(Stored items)
>>>>

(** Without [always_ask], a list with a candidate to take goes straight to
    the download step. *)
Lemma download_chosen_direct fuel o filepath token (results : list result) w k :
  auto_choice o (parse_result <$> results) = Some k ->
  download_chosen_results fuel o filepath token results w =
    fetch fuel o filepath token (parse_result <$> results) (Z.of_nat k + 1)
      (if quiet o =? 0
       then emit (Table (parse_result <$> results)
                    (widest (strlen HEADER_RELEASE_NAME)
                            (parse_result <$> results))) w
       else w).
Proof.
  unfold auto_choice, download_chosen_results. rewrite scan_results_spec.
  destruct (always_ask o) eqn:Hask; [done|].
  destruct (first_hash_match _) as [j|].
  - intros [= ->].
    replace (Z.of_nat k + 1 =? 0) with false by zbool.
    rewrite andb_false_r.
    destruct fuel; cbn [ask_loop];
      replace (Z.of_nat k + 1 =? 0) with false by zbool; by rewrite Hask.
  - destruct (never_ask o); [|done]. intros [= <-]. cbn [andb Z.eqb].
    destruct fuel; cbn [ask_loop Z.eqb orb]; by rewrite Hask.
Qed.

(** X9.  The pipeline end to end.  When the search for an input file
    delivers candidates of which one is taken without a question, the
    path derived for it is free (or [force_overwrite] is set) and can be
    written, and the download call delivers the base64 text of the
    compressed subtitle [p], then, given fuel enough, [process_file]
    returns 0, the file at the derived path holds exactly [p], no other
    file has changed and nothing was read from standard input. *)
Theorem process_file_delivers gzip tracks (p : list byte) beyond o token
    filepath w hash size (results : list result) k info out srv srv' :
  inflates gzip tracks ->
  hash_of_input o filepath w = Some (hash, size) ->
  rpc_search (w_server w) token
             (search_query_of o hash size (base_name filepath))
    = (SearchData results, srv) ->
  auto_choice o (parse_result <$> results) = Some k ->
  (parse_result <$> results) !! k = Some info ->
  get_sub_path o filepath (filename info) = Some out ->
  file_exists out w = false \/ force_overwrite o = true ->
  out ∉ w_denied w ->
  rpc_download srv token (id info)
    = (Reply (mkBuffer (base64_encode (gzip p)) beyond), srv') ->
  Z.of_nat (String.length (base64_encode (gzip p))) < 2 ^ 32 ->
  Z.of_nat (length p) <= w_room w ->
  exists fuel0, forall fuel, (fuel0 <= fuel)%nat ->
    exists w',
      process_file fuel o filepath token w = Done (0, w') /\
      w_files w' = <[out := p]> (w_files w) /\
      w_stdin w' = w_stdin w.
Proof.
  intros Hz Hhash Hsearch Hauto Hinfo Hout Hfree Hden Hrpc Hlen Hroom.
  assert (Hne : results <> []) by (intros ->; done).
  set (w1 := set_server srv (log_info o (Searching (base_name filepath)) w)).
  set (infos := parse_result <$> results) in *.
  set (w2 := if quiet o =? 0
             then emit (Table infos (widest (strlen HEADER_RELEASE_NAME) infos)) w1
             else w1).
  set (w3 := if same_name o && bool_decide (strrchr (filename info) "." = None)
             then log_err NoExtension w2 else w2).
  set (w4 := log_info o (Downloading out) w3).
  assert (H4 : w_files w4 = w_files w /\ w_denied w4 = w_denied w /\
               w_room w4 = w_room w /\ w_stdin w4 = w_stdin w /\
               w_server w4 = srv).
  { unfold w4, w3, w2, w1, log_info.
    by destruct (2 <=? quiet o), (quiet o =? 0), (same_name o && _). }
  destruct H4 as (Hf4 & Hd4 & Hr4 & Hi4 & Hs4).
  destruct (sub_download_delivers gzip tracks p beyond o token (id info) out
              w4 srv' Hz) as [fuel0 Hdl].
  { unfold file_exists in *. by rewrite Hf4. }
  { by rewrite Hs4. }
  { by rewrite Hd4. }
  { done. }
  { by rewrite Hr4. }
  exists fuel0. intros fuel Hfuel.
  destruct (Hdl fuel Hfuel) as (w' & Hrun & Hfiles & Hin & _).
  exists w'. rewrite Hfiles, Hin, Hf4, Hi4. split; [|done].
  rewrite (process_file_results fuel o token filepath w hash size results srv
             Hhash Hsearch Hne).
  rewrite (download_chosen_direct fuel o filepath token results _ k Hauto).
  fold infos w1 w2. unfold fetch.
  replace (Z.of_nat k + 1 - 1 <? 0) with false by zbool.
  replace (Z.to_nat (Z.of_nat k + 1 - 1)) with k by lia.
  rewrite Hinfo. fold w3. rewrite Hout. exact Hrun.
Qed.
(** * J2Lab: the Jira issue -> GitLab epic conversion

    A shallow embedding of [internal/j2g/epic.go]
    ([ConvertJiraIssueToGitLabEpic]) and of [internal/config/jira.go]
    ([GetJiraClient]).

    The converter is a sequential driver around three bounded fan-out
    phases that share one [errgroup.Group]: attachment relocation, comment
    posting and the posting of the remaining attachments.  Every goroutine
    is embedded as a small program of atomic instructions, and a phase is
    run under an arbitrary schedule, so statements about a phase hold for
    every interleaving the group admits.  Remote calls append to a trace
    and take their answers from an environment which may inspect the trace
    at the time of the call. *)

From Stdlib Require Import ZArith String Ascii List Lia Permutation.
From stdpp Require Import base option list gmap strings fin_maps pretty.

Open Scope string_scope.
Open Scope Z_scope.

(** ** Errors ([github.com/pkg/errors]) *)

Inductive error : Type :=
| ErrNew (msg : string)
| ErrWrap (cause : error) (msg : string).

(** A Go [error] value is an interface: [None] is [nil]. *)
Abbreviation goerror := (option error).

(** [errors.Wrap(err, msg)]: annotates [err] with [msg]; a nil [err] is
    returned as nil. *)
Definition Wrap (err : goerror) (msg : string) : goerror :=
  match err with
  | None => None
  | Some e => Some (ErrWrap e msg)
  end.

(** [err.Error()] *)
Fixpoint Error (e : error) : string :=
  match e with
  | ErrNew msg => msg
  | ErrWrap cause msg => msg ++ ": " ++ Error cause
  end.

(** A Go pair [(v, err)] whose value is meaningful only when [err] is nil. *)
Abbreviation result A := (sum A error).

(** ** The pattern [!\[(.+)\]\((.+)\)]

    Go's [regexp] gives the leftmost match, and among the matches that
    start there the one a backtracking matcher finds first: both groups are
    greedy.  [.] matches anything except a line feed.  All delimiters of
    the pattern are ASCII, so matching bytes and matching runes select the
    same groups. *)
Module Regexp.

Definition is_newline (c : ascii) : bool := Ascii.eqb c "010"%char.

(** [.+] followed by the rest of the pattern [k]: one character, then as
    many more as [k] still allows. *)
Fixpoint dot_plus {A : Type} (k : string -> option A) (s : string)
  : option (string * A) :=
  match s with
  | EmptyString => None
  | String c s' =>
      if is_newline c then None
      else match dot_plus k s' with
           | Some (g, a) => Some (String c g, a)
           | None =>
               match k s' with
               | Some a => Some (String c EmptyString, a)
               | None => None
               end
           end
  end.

<<<<

Line count for the string "matches": tally the lines of the records above that contain it and give only the result.

THE COMPLETED TASK :: 2